Confederação internacional alerta para agravamento de crises humanas que afetam milhões de pessoas

Foto: Caritas.org

Lisboa, 18 ago 2022 (Ecclesia) – A confederação internacional da Cáritas assinalou o Dia Mundial da Ajuda Humanitária (19 de agosto), evocando os seus “heróis locais”, na resposta a crises humanas que afetam milhões de pessoas.

“Os trabalhadores da Cáritas estão sempre presentes no mundo, em todos os lugares e em todos os momentos: antes, durante e depois das crises”, refere Aloysius John, secretário-geral da ‘Caritas Internationalis’, em comunicado enviado hoje à Agência ECCLESIA.

A organização católica está presente em 200 países e territórios, incluindo Portugal, para “proteger e promover a dignidade humana”, em particular junto dos mais pobres e vulneráveis.

O Dia Mundial da Ajuda Humanitária é celebrado com uma campanha intitulada “Os nossos heróis locais”, no site www.caritas.org e nas redes sociais.

“Eles estão ao lado das comunidades e fazem parte delas, oferecendo não apenas ajuda humanitária, mas trabalhando também para o desenvolvimento sustentável, a construção da paz e a coesão social.
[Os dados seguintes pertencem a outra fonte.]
Lemma block_step_spec b :
  same_md b (block_step memories hooks b).2
  ∧ match block_step memories hooks b with
    | (Val true, b') => ∃ o, block_tx b o b'
    | (Val false, b') => ∃ sys, next b = (Val None, sys) ∧ b' = set_block_system sys b
    | (Err e, _) => True
    | (Fault, _) => next_panics b
    end.
Proof.
  destruct (wp_try_begin (E:=BootloaderSubsystemError) (b_system b)) as [Hm Hr].
  unfold block_step, mbind, M_bind, on_block at 1 2, zoom.
  destruct (next b) as [[x|e|] sys] eqn:E; cbn [fst snd] in *; [|done|done].
  assert (same_md b (set_block_system sys b)) as Hsame.
  { unfold same_md. cbn. rewrite Hm. apply (reflexivity (R:=same_md) b). }
  destruct x as [[e|box]|]; [split; [done|eexists; by eapply TxUnreadable]| |split; [done|by exists sys]].
  destruct Hr as [Hu Hl].
  destruct (wp_process_next (as_slice box) Hu Hl box (set_block_system sys b) eq_refl) as [H1 H2].
  destruct (process_next memories hooks box (set_block_system sys b)) as [[u|e|] b']; cbn in *;
    [|by split; [etransitivity|]|split; [by etransitivity|by exists box, sys]].
  split; [by etransitivity|].
  destruct H2 as [[e He]|[r Hr]]; eexists; [by eapply TxRejected|by eapply TxAccepted].
Qed.

Lemma block_loop_spec n b :
  match block_loop memories hooks n b with
  | (Val _, b') => ∃ os b1, block_run b os b1 ∧ (length os < n)%nat
      ∧ ∃ sys, next b1 = (Val None, sys) ∧ b' = set_block_system sys b1
  | (Err e, b') => ∃ os b1, block_run b os b1 ∧ (length os < n)%nat ∧ block_step memories hooks b1 = (Err e, b')
  | (Fault, _) => block_stops n b
  end.
Proof.
  revert b. induction n as [|n IH]; intros b; [by exists [], b; split; [constructor|left]|]. cbn [block_loop].
  destruct (block_step_spec b) as [_ Hs]. unfold mbind, M_bind.
  destruct (block_step memories hooks b) as [[[]|e|] b1] eqn:Eb.
  - destruct Hs as [o Ho]. specialize (IH b1). destruct (block_loop memories hooks n b1) as [[u|e|] b2];
      destruct IH as (os & b3 & H1 & H2); exists (o :: os), b3; (split; [by econstructor|]); cbn [length].
    + split; [lia|apply H2].
    + split; [lia|apply H2].
    + destruct H2 as [->|[H2 H3]]; [by left|]. right. split; [lia|done].
  - cbn. exists [], b. split_conj; [constructor|cbn; lia|done].
  - exists [], b. split_conj; [constructor|cbn; lia|done].
  - exists [], b. split; [constructor|]. right. split; [cbn; lia|done].
Qed.

(** ** The sealed block *)

(** The header says what the block adds up to. *)
Record sealed_ok (md : Metadata) (b : BlockState) (x : SealedBlock) : Prop := {
  so_gas_used : bh_gas_used (block_header x) = block_gas_used b;
  so_gas_limit : bh_gas_limit (block_header x) = md_block_gas_limit md;
  so_transactions : transactions_root (block_header x) = tx_rolling_hash b;
  so_number : Block.number (block_header x) = md_block_number md;
  so_beneficiary : beneficiary (block_header x) = md_coinbase md;
  so_l1 : l1_to_l2_tx_bytes x = l1_to_l2_txs_hasher b;
  so_hash : block_hash x = Keccak256 (rlp (header_item (block_header x)))
}.

Lemma rolling_length md rs b : block_summary md rs b → length (tx_rolling_hash b) = 32%nat.
Proof.
  intros Hs. rewrite (bs_rolling _ _ _ Hs). destruct rs as [|r rs _] using rev_ind; [done|].
  rewrite foldl_app. cbn. apply sl_digest.
Qed.

Lemma wp_outcome {S E A} (o : outcome E A) (s : S) Q (X : E → S → Prop) :
  match o with Val a => Q a s | Err e => X e s | Fault => False end → wp eq (λ s, (o, s)) s Q X.
Proof. by split. Qed.

Lemma wp_seal md rs b :
  metadata_ok (md_of b) → block_summary md rs b → wp eq seal_block b (λ x _, sealed_ok md b x) (λ _ _, True).
Proof.
  intros Hmd Hs. pose proof (bs_md _ _ _ Hs) as [t Ht]. unfold seal_block. wp_pure. set (m := md_of (id b)).
  assert (m = set_transaction_metadata t md) as Hm by (exact Ht). assert (metadata_ok m) as Hok by exact Hmd.
  eapply (wp_bind _ _ _ _ (λ h _, is_bytes32 h)).
  { destruct (_ =? 0); [wp_return; split; [done|by repeat constructor]|]. apply wp_map_err, wp_outcome.
    by pose proof (blockhash_ok m (md_block_number m - 1) Hok); destruct (get_blockhash _ _). }
  intros parent b' _ Hp. eapply (wp_bind _ _ _ _ (λ h _, is_bytes32 h)).
  { apply wp_map_err, wp_outcome. by pose proof (mix_hash_ok m Hok); destruct (get_mix_hash _). }
  intros mix b2 _ Hmix. eapply (wp_bind _ _ _ _ (λ n _, is_u64 n)).
  { apply wp_lift_opt; [typeclasses eauto|done|]. rewrite u_try_into_u64_spec by apply Hok. by intros n [_ Hn]%checked_Some. }
  intros fee b3 _ Hfee. wp_return. split; cbn [block_header block_hash l1_to_l2_tx_bytes]; try (by rewrite Hm); [done..|].
  unfold header_hash. rewrite header_encoding_rlp; [done|]. pose proof (rolling_length _ _ _ Hs) as Hr.
  pose proof (bs_gas_limit _ _ _ Hs) as Hg. assert (md_block_gas_limit m = md_block_gas_limit md) as Hgl by (by rewrite Hm).
  pose proof (mo_gas_limit _ Hok) as Hl. destruct Hok, Hp, Hmix.
  split; cbn; try done; [unfold in_width in *; lia|lia].
Qed.

(** C10: the loop over a block.  Processing the transactions of the oracle is a sequence
    of steps.  In each one a transaction could not be read; or it was rejected, because
    the parser of its format refused it, or for a reason that holds of the decoded
    transaction, or because the block has no room for it, and then the world is as
    before and only the verdict is kept; or it was accepted within the limits, and the
    accumulators were updated.  The loop ends when the oracle has no more transactions,
    or with the error of a step.  It stops without a result only after as many
    transactions as the bound allows, or because the next transaction panics: the
    coinbase cannot be read, or it is an L1 transaction whose refund recipient is not
    an address.  The sizes the oracle gives are below [2 ^ 32 - 64] and within the limit
    of the inputs of calls, the hooks keep their contract, and the buffers of the
    runner are within the limit. *)
Theorem block_refines n b :
  match block_loop memories hooks n b with
  | (Val _, b') => ∃ os b1, block_run b os b1 ∧ (length os < n)%nat
      ∧ ∃ sys, next b1 = (Val None, sys) ∧ b' = set_block_system sys b1
  | (Err e, b') => ∃ os b1, block_run b os b1 ∧ (length os < n)%nat ∧ block_step memories hooks b1 = (Err e, b')
  | (Fault, _) => block_stops n b
  end.
Proof. apply block_loop_spec. Qed.

(** A block that ends with an error: that of processing one of its transactions, or that of
    sealing it after the last one. *)
Definition block_fails (sys : SysState) (e : BootloaderSubsystemError) (b' : BlockState) : Prop :=
  ∃ os b1, block_run (initial_block sys) os b1
    ∧ (block_step memories hooks b1 = (Err e, b')
       ∨ ∃ sys1, next b1 = (Val None, sys1) ∧ seal_block (set_block_system sys1 b1) = (Err e, b')).

(** The loop from the first transaction to the sealed block. *)
Lemma loop_accounting n sys :
  resources_for_tester = false → md_block_gas_limit (sys_metadata sys) ≤ MAX_BLOCK_GAS_LIMIT →
  match (block_loop memories hooks n ;; seal_block) (initial_block sys) with
  | (Val x, b) => ∃ os b1 sys1, block_run (initial_block sys) os b1
      ∧ next b1 = (Val None, sys1) ∧ b = set_block_system sys1 b1
      ∧ block_summary (sys_metadata sys) (omap id os) b ∧ sealed_ok (sys_metadata sys) b x
  | (Err e, b) => block_fails sys e b
  | (Fault, _) => block_stops n (initial_block sys)
  end.
Proof.
  intros Htest Hl. pose proof (sl_metadata sys) as Hmd. unfold mbind, M_bind.
  pose proof (block_loop_spec n (initial_block sys)) as Hloop.
  destruct (block_loop memories hooks n (initial_block sys)) as [[u|e|] b'];
    [|destruct Hloop as (os & b1 & Hk & _ & Hstep); exists os, b1; by auto|done].
  destruct Hloop as (os & b1 & Hk & _ & sys1 & Hnext & ->).
  pose proof (block_run_summary (sys_metadata sys) Htest Hl os [] (initial_block sys) b1 Hk
    ltac:(by apply initial_summary)) as Hs.
  destruct (wp_try_begin (E:=BootloaderSubsystemError) (b_system b1)) as [Hm _]. rewrite Hnext in Hm.
  assert (block_summary (sys_metadata sys) (omap id os) (set_block_system sys1 b1)) as Hs'.
  { apply summary_system; [|done]. cbn in Hm. rewrite Hm. apply (reflexivity (R:=later_tx) (b_system b1)). }
  destruct (wp_seal _ _ (set_block_system sys1 b1) (sl_metadata sys1) Hs') as [Heq Hx].
  destruct (seal_block (set_block_system sys1 b1)) as [[x|e|] b2] eqn:Eseal; cbn in *;
    [|exists os, b1; by eauto|done].
  subst b2. by exists os, b1, sys1.
Qed.
End Block.

Section Accounting.
Context {R : Ruint} {RS : RuintSpec} {UZ : Usize} {FT : Features} {SYS : System}
  {LAWS : SystemLaws} {EXT : SystemExt} {XLAWS : SystemExtLaws} {IL : InputLimit} {TX : TxSystem} {TLAWS : TxSystemLaws}
  {BLAWS : BlockSystemLaws} {CFG : ExecutionConfig} {TF : TxFeatures} {HF : HookFeatures}.
Variable memories : RunnerMemoryBuffers.
Hypothesis heaps_ok : buffer_ok (heaps memories).
Hypothesis return_ok : buffer_ok (return_data memories).

(** C2: what a block adds up to.  The block is run with the hooks the bootloader
    installs, without the resources of the tester, on transactions whose sizes are
    below [2 ^ 32 - 64] and within the limit of the inputs of calls, which is one the
    hooks can take, with the buffers of the runner within it too.  In a sealed block
    the results, the rolling hash, the hashes of L1 transactions and the gas are those
    of the transactions that were accepted on the run from the first to the last one,
    in their order, added without overflow; gas, native and pubdata are within the limits
    of the block; an upgrade can only be the first transaction.  The header has these
    values, and the hash of the block is that of its RLP encoding.  There is no result
    only after as many transactions as the bound allows, or because the coinbase cannot
    be read, or the refund recipient of an L1 transaction is not an address.  An error is
    that of a gas limit above the maximum, of a transaction of the run, or of sealing. *)
Theorem block_accounting functions n sys :
  functions_ok functions → input_limit ≤ hook_limit ∨ disable_system_contracts = true →
  resources_for_tester = false →
  ∃ hooks, system_functions functions new_in = (Val tt, hooks) ∧
  match run_prepared functions memories n sys with
  | (Val x, b) => ∃ os b1 sys1, block_run memories hooks (initial_block sys) os b1
      ∧ try_begin_next_tx (E:=BootloaderSubsystemError) (b_system b1) = (Val None, sys1)
      ∧ b = set_block_system sys1 b1
      ∧ block_summary (sys_metadata sys) (omap id os) b ∧ sealed_ok (sys_metadata sys) b x
  | (Err e, b) => MAX_BLOCK_GAS_LIMIT < md_block_gas_limit (sys_metadata sys) ∨ block_fails memories hooks sys e b
  | (Fault, _) => block_stops memories hooks n (initial_block sys)
  end.
Proof.
  intros Hf Hlim Htest. destruct (system_functions_installed functions Hf Hlim) as (hooks & Eh & Hok).
  exists hooks. split; [done|].
  unfold run_prepared. rewrite Eh. cbn [mbind M_bind]. erewrite bind_val by reflexivity. cbv beta.
  unfold when, individual_tx_gas_limit, MAX_TX_GAS_LIMIT. rewrite orb_diag.
  destruct (Z.ltb_spec MAX_BLOCK_GAS_LIMIT (md_block_gas_limit (sys_metadata (b_system (initial_block sys))))) as [H|Hl];
    [by left|]. erewrite bind_val by reflexivity. cbv beta.
  pose proof (loop_accounting memories hooks Hok heaps_ok return_ok n sys Htest Hl) as Hrun.
  destruct ((block_loop memories hooks n ;; seal_block) (initial_block sys)) as [[x|e|] b]; [done|by right|done].
Qed.
End Accounting.
(* ===== verification/BootWitnesses.v ===== *)
(** * Witnesses for the bootloader

    Concrete calls on the system of ExampleSystem.v that satisfy the hypotheses of the
    theorems about hooks and the call loop: a contract that calls a contract that
    writes and reverts, withdrawals, and a stranger at the contract deployer. *)

From stdpp Require Import strings gmap.
From S2P Require Import Prelude Resources U256 SystemInterface SliceVec EvmConstants Gas EvmState.
From S2P Require Import EvmRun EvmFrame EvmLogic EvmExec BootSystem IoLogic Hooks HookTheorems.
From S2P Require Import BootloaderErrors Runner RunnerTheorems ExampleSystem.

#[local] Existing Instance ruint_ref.
#[local] Existing Instance ruint_ref_spec.
#[local] Existing Instance usize64.
#[local] Existing Instance example_limit.

(** ** Calls *)

(** PUSH1 1, PUSH1 0, SSTORE, PUSH1 0, PUSH1 0, REVERT. *)
Definition reverting_code : list Z := [0x60; 1; 0x60; 0; 0x55; 0x60; 0; 0x60; 0; 0xfd].

(** Call 0xbb with 0xffff gas and return its success flag: PUSH1 0 (five times),
    PUSH1 0xbb, PUSH2 0xffff, CALL, PUSH1 0, MSTORE, PUSH1 32, PUSH1 0, RETURN. *)
Definition calling_code : list Z :=
  [0x60; 0; 0x60; 0; 0x60; 0; 0x60; 0; 0x60; 0; 0x60; 0xbb; 0x61; 0xff; 0xff; 0xf1;
   0x60; 0; 0x52; 0x60; 32; 0x60; 0; 0xf3].

Definition two_contracts : Store := mkStore [] [] [(0xbb, reverting_code); (0xcc, calling_code)] [] [].

Definition ask (m : CallModifier) (to value : Z) : ExternalCallRequest :=
  mkCallRequest (mk_res 256000000 50000) (mkErgs 256000000) 0xaa to 0xdd m [] value None.

Lemma ask_wf m to v : is_b160 to → is_u256 v → request_wf (ask m to v).
Proof. intros Hto Hv. by split. Qed.

Definition buffers : RunnerMemoryBuffers := mkBuffers 4096 4096.

Lemma buffer_4096 : buffer_ok 4096.
Proof. unfold buffer_ok, input_limit, example_limit. change (2 ^ usize_bits) with (2 ^ 64). lia. Qed.

(** The identity precompile at its address. *)
Definition one_hook : HooksStorage :=
  <[ID_HOOK_ADDRESS_LOW := pure_system_function_hook_impl identity_precompile]> new_in.

Lemma one_hook_ok : hooks_ok one_hook.
Proof.
  apply (map_Forall_insert_2 (M:=gmap Z)); [by apply pure_hook_ok, identity_ok|].
  apply (map_Forall_empty (M:=gmap Z)).
Qed.

(** The value of a run satisfies a test. *)
Definition returns {E A S} (o : outcome E A * S) (test : A → bool) : bool :=
  match o.1 with Val a => test a | _ => false end.

Lemma returns_eq {E A S} (o : outcome E A * S) test :
  returns o test = true → ∃ a s, o = (Val a, s) ∧ test a = true.
Proof. destruct o as [[a|e|] s]; [eauto|done|done]. Qed.

Definition succeeds_with (data : list Z) (c : CompletedExecution) : bool :=
  match ce_result c with Successful rv => bool_decide (rv_returndata rv = data) | _ => false end.

Lemma call_tree_total_witness :
  ∃ c sys', run_till_completion buffers one_hook EVM (ask NoModifier 0xcc 0) (two_contracts : SysState)
            = (Val c, sys')
    ∧ succeeds_with (be_bytes 32 0) c = true
    ∧ res_le_both (resources_returned c) (available_resources (ask NoModifier 0xcc 0)).
Proof.
  pose proof (call_tree_total buffers one_hook EVM (ask NoModifier 0xcc 0) two_contracts
    ltac:(by apply ask_wf) one_hook_ok buffer_4096 buffer_4096) as H.
  destruct (returns_eq (run_till_completion buffers one_hook EVM (ask NoModifier 0xcc 0) two_contracts)
    (succeeds_with (be_bytes 32 0))) as (c & sys' & E & Ht); [vm_compute; reflexivity|].
  exists c, sys'. split; [exact E|]. split; [exact Ht|]. rewrite E in H. apply H.
Defined.

Definition in_call : ExecutionContext :=
  mkExecution (two_contracts : SysState) one_hook 1 4096.

Lemma in_call_ok : execution_ok in_call.
Proof. split; [apply one_hook_ok|cbn; lia|apply buffer_4096]. Qed.

Definition call_heap : Heap Z := mkHeap 4096 [].

Lemma call_heap_ok : heap_ok call_heap.
Proof. split; [done|apply buffer_4096]. Qed.

(** The callee writes to its storage before it reverts. *)
Lemma failed_calls_undone_witness :
  ∃ x c', handle_requested_external_call 2501 false EVM (ask NoModifier 0xbb 0) call_heap in_call
          = (Val x, c')
    ∧ failed (ce_result x) = true ∧ world (ec_system c') = two_contracts.
Proof.
  pose proof (failed_calls_undone 2501 false EVM (ask NoModifier 0xbb 0) call_heap in_call
    ltac:(by apply ask_wf) call_heap_ok in_call_ok ltac:(done)) as H.
  destruct (returns_eq (handle_requested_external_call 2501 false EVM (ask NoModifier 0xbb 0)
    call_heap in_call) (λ x, failed (ce_result x))) as (x & c' & E & Ht); [vm_compute; reflexivity|].
  exists x, c'. split; [exact E|]. split; [exact Ht|]. rewrite E in H. apply H; [exact Ht|].
  right. done.
Defined.

Lemma static_calls_pure_witness :
  ∃ x c', handle_requested_external_call 2501 false EVM (ask Static 0xcc 0) call_heap in_call
          = (Val x, c')
    ∧ succeeds_with (be_bytes 32 0) x = true ∧ world (ec_system c') = two_contracts.
Proof.
  pose proof (static_calls_pure 2501 false EVM (ask Static 0xcc 0) call_heap in_call
    ltac:(by apply ask_wf) call_heap_ok in_call_ok ltac:(done) eq_refl) as H.
  destruct (returns_eq (handle_requested_external_call 2501 false EVM (ask Static 0xcc 0)
    call_heap in_call) (succeeds_with (be_bytes 32 0))) as (x & c' & E & Ht); [vm_compute; reflexivity|].
  exists x, c'. split; [exact E|]. split; [exact Ht|]. rewrite E in H. exact H.
Defined.

(** ** Hooks *)

(** The identity in the place of every function. *)
Definition plain_functions : SystemFunctions :=
  let f := precompile identity_precompile in
  {| Secp256k1ECRecover := f; Sha256 := f; RipeMd160 := f; ModExp := f; Bn254Add := f;
     Bn254Mul := f; Bn254PairingCheck := f; PointEvaluation := f; P256Verify := f |}.

Definition all_features : HookFeatures :=
  {| mock_unsupported_precompiles := true; point_eval_precompile := false;
     p256_precompile := true; disable_system_contracts := false |}.

Lemma hooks_safe_witness :
  ∃ hooks, system_functions (HF:=all_features) plain_functions new_in = (Val tt, hooks)
           ∧ hooks_ok hooks.
Proof. apply hooks_safe; [split; apply identity_ok|]. left. by vm_compute. Defined.

(** To the address 0x0101..01, with the message [5; 6; 7]. *)
Definition receiver : list Z := repeat 1 20.
Definition wealthy : @SysState store_system * Res := (two_contracts, mk_res 256000000 50000000).


Lemma deployer_authorized_witness :
  (contract_deployer_hook (SYS:=store_system) (ask NoModifier CONTRACT_DEPLOYER_ADDRESS 0) 1 4096%nat
     two_contracts).2 = two_contracts.
Proof. apply deployer_authorized. left. discriminate. Defined.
Eles oferecem os seus serviços, e até mesmo as suas vidas, pela causa da pessoa humana”, realça o secretário-geral da ‘Caritas Internationalis’.

A mensagem alerta para o impacto global das crises provocadas pela guerra na Ucrânia, a pandemia de Covid-19 e as alterações climáticas.

“A crise da Ucrânia mostrou como os alimentos se tornaram uma arma política, agora que o acesso a alimentos adequados para milhões de pessoas está em jogo. Os mais afetados são os mais pobres, privados do acesso às necessidades mais básicas, resultando em sérios riscos para saúde”, adverte Aloysius John.

Foto: Caritas.org

A Cáritas nota que, além das crises recentes, há outras que duram anos ou mesmo décadas, como as da Síria, Venezuela, República Centro-Africana e República Democrática do Congo.

“Hoje, o nosso mundo enfrenta uma tragédia humana na qual as pessoas estão a perder o seu direito de viver com dignidade”, lamenta o secretário-geral da ‘Caritas Internationalis’.

A Cáritas deixa votos de que o Dia Mundial da Ajuda Humanitária proporcione uma oportunidade para “enfrentar a questão dos direitos humanos fundamentais através de ações apropriadas”.